Dataset entries:
(** The arXiv case is entered when the last segment itself holds
    [arxiv.org]. *)
Example arxiv_case_needs_it_in_last_segment (E : Env) (w : World) :
  PDFUtils.resolveFilename E "https://arxiv.org/pdf/arxiv.org" None w
  = ("arxiv_arxiv.org.pdf", w).
Proof. reflexivity. Qed.

(** Whatever the URL and the hint, the resolved name ends with [.pdf] and is
    a single path component. *)
Lemma resolveFilename_safe (E : Env) url hint w :
  Fs.no_slash (fst (PDFUtils.resolveFilename E url hint w)) = true.
Proof.
  unfold PDFUtils.resolveFilename.
  destruct (match Js.truthy hint with Some f => _ | None => _ end) as [named w1].
  apply JsFacts.sanitized_no_slash.
Qed.

(** ** The PDF validator *)

(** A file that cannot be read is not valid. *)
Lemma isValidPDF_unreadable filepath w e :
  Fs.readFileSync filepath (disk w) = inl e ->
  PDFUtils.isValidPDF filepath w = (false, w).
Proof. intros H. unfold PDFUtils.isValidPDF. by rewrite H. Qed.

(** The decoding clears the highest bit: these four bytes are not ASCII,
    and pass. *)
Example signature_ignores_high_bit :
  PDFUtils.has_pdf_signature [xa5; xd0; xc4; xc6] = true.
Proof. reflexivity. Qed.

Example html_has_no_signature :
  PDFUtils.has_pdf_signature Sample.html_bytes = false.
Proof. reflexivity. Qed.

Lemma decoded_char (x : byte) (c : ascii) :
  ascii_of_N (N.land (Byte.to_N x) 127) = c <-> N.land (Byte.to_N x) 127 = N_of_ascii c.
Proof.
  split.
  - intros <-. by destruct x.
  - intros ->. apply ascii_N_embedding.
Qed.

(** The signature test, byte by byte: the codes of [%PDF] are 37, 80, 68
    and 70, and the highest bit of a byte is not looked at. *)
Lemma has_pdf_signature_bytes (buffer : list byte) :
  PDFUtils.has_pdf_signature buffer = true <->
  exists b0 b1 b2 b3 rest,
    buffer = b0 :: b1 :: b2 :: b3 :: rest
    /\ map (fun x => N.land (Byte.to_N x) 127) [b0; b1; b2; b3] = [37; 80; 68; 70]%N.
Proof.
  destruct buffer as [|b0 [|b1 [|b2 [|b3 rest]]]];
    try (split; [intros H; vm_compute in H; discriminate H
                |intros (? & ? & ? & ? & ? & [=] & _)]).
  unfold PDFUtils.has_pdf_signature, Js.toString_ascii.
  replace (4 <=? Z.of_nat (length (b0 :: b1 :: b2 :: b3 :: rest))) with true
    by (symmetry; apply Z.leb_le; simpl; lia).
  cbn [andb drop take map Nat.sub string_of_list_ascii]. rewrite String.eqb_eq. split.
  - intros [= H0 H1 H2 H3]. exists b0, b1, b2, b3, rest. split; [done|].
    apply decoded_char in H0, H1, H2, H3. cbn [map]. by rewrite H0, H1, H2, H3.
  - intros (? & ? & ? & ? & ? & [= <- <- <- <- <-] & [= H0 H1 H2 H3]).
    apply (decoded_char _ "%") in H0. apply (decoded_char _ "P") in H1.
    apply (decoded_char _ "D") in H2. apply (decoded_char _ "F") in H3.
    by rewrite H0, H1, H2, H3.
Qed.

(** The bytes that begin with the ASCII signature pass the test. *)
Lemma signed_bytes_are_valid (buffer : list byte) :
  begins_with_pdf_signature buffer -> PDFUtils.has_pdf_signature buffer = true.
Proof.
  unfold begins_with_pdf_signature, pdf_signature. intros Htake.
  destruct buffer as [|b0 [|b1 [|b2 [|b3 rest]]]]; try discriminate Htake.
  injection Htake as -> -> -> ->.
  apply has_pdf_signature_bytes. by exists x25, x50, x44, x46, rest.
Qed.

(** C5.  The validator reads the first four bytes through
    [toString('ascii')], which clears the highest bit of every byte before
    it compares.  So a readable file that begins with the bytes A5 D0 C4 C6,
    of which none is an ASCII character and which are not [%PDF], is
    accepted: the "only if" of the claim fails.  The world, hence the file,
    is left as it was. *)
Theorem isValidPDF_accepts_high_bit_bytes (filepath : string) (w : World) (rest : list byte) :
  Fs.readFileSync filepath (disk w) = inr (xa5 :: xd0 :: xc4 :: xc6 :: rest) ->
  PDFUtils.isValidPDF filepath w = (true, w)
  /\ ~ begins_with_pdf_signature (xa5 :: xd0 :: xc4 :: xc6 :: rest).
Proof.
  intros Hread. split.
  - unfold PDFUtils.isValidPDF. rewrite Hread. f_equal.
    apply has_pdf_signature_bytes. by exists xa5, xd0, xc4, xc6, rest.
  - unfold begins_with_pdf_signature, pdf_signature. simpl. discriminate.
Qed.

Lemma isValidPDF_accepts_high_bit_bytes_witness :
  Fs.readFileSync "/tmp/science_mcp_downloads/scan.pdf" (disk Sample.world_with_scan)
    = inr Sample.high_bit_bytes
  /\ PDFUtils.isValidPDF "/tmp/science_mcp_downloads/scan.pdf" Sample.world_with_scan
     = (true, Sample.world_with_scan)
  /\ ~ begins_with_pdf_signature Sample.high_bit_bytes.
Proof.
  assert (Hread : Fs.readFileSync "/tmp/science_mcp_downloads/scan.pdf"
                    (disk Sample.world_with_scan) = inr Sample.high_bit_bytes)
    by (vm_compute; reflexivity).
  split; [exact Hread|].
  exact (isValidPDF_accepts_high_bit_bytes "/tmp/science_mcp_downloads/scan.pdf"
           Sample.world_with_scan [x2d; x31; x2e; x37] Hread).
Defined.

(** ** Storage bookkeeping *)

Lemma set_disk_same (w : World) : set_disk (disk w) w = w.
Proof. by destruct w. Qed.

(** C10.  [listDownloadedPDFs] lists exactly the entries of the downloads
    directory whose name ends with [.pdf], each joined to the directory:
    every path it returns ends with [.pdf], lies in the directory, and is
    absolute when [os.tmpdir()] is; the other entries are left out; and when
    the directory cannot be read the answer is the empty list. *)
Theorem listDownloadedPDFs_filtered (E : Env) (d : Fs.Disk) :
  (forall p, p ∈ PDFUtils.listDownloadedPDFs E d <->
     exists file, file ∈ Fs.files_in (PDFUtils.downloadsDir E) d
                  /\ Js.endsWith file ".pdf" = true
                  /\ p = Fs.join (PDFUtils.downloadsDir E) file)
  /\ (forall p, p ∈ PDFUtils.listDownloadedPDFs E d ->
        Js.endsWith p ".pdf" = true
        /\ is_Some (Js.strip_prefix (PDFUtils.downloadsDir E +:+ "/") p)
        /\ (is_Some (Js.strip_prefix "/" (os_tmpdir E)) -> is_Some (Js.strip_prefix "/" p)))
  /\ (forall e, Fs.readdirSync (PDFUtils.downloadsDir E) d = inl e ->
        PDFUtils.listDownloadedPDFs E d = []).
Proof.
  assert (Hiff : forall p, p ∈ PDFUtils.listDownloadedPDFs E d <->
     exists file, file ∈ Fs.files_in (PDFUtils.downloadsDir E) d
                  /\ Js.endsWith file ".pdf" = true
                  /\ p = Fs.join (PDFUtils.downloadsDir E) file).
  { intros p. unfold PDFUtils.listDownloadedPDFs, Fs.files_in.
    destruct (Fs.readdirSync _ d) as [e|files].
    - split; [by intros ?%elem_of_nil|]. by intros (file & ?%elem_of_nil & _).
    - rewrite list_elem_of_fmap. split.
      + intros (file & -> & Hin). apply list_elem_of_In, filter_In in Hin.
        destruct Hin as [Hin Hpdf]. exists file. by rewrite list_elem_of_In.
      + intros (file & Hin & Hpdf & ->). exists file. split; [done|].
        apply list_elem_of_In, filter_In. by rewrite <-list_elem_of_In. }
  split; [exact Hiff|]. split.
  - intros p (file & _ & Hpdf & ->)%Hiff. split; [|split].
    + by apply JsFacts.endsWith_app, JsFacts.endsWith_app.
    + exists file. unfold Fs.join.
      replace (PDFUtils.downloadsDir E +:+ "/" +:+ file)
        with ((PDFUtils.downloadsDir E +:+ "/") +:+ file).
      * apply JsFacts.strip_prefix_app.
      * generalize (PDFUtils.downloadsDir E). intros s.
        induction s as [|c s IH]; [done|].
        change (String c ((s +:+ "/") +:+ file) = String c (s +:+ "/" +:+ file)).
        by rewrite IH.
    + intros [t Ht]. apply JsFacts.strip_prefix_Some in Ht.
      unfold Fs.join, PDFUtils.downloadsDir, Fs.join. rewrite Ht. by eexists.
  - intros e He. unfold PDFUtils.listDownloadedPDFs. by rewrite He.
Qed.

Lemma listDownloadedPDFs_filtered_witness :
  is_Some (Js.strip_prefix "/" (os_tmpdir Sample.env))
  /\ PDFUtils.listDownloadedPDFs Sample.env Sample.disk_with_paper
     = ["/tmp/science_mcp_downloads/short.pdf"; "/tmp/science_mcp_downloads/paper.pdf"]
  /\ Js.endsWith "/tmp/science_mcp_downloads/paper.pdf" ".pdf" = true
  /\ is_Some (Js.strip_prefix "/" "/tmp/science_mcp_downloads/paper.pdf").
Proof.
  split; [by eexists|]. split; [by vm_compute|].
  destruct (listDownloadedPDFs_filtered Sample.env Sample.disk_with_paper)
    as (_ & Hpaths & _).
  destruct (Hpaths "/tmp/science_mcp_downloads/paper.pdf") as (Hpdf & _ & Habs).
  - vm_compute. apply list_elem_of_In. right. by left.
  - split; [exact Hpdf|]. apply Habs. by eexists.
Defined.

Exercise aim: Please return exactly the lines from the opening line of the data above through the line with "(** The signature", both included and nothing else.

Answer section:
(** The arXiv case is entered when the last segment itself holds
    [arxiv.org]. *)
Example arxiv_case_needs_it_in_last_segment (E : Env) (w : World) :
  PDFUtils.resolveFilename E "https://arxiv.org/pdf/arxiv.org" None w
  = ("arxiv_arxiv.org.pdf", w).
Proof. reflexivity. Qed.

(** Whatever the URL and the hint, the resolved name ends with [.pdf] and is
    a single path component. *)
Lemma resolveFilename_safe (E : Env) url hint w :
  Fs.no_slash (fst (PDFUtils.resolveFilename E url hint w)) = true.
Proof.
  unfold PDFUtils.resolveFilename.
  destruct (match Js.truthy hint with Some f => _ | None => _ end) as [named w1].
  apply JsFacts.sanitized_no_slash.
Qed.

(** ** The PDF validator *)

(** A file that cannot be read is not valid. *)
Lemma isValidPDF_unreadable filepath w e :
  Fs.readFileSync filepath (disk w) = inl e ->
  PDFUtils.isValidPDF filepath w = (false, w).
Proof. intros H. unfold PDFUtils.isValidPDF. by rewrite H. Qed.

(** The decoding clears the highest bit: these four bytes are not ASCII,
    and pass. *)
Example signature_ignores_high_bit :
  PDFUtils.has_pdf_signature [xa5; xd0; xc4; xc6] = true.
Proof. reflexivity. Qed.

Example html_has_no_signature :
  PDFUtils.has_pdf_signature Sample.html_bytes = false.
Proof. reflexivity. Qed.

Lemma decoded_char (x : byte) (c : ascii) :
  ascii_of_N (N.land (Byte.to_N x) 127) = c <-> N.land (Byte.to_N x) 127 = N_of_ascii c.
Proof.
  split.
  - intros <-. by destruct x.
  - intros ->. apply ascii_N_embedding.
Qed.

(** The signature test, byte by byte: the codes of [%PDF] are 37, 80, 68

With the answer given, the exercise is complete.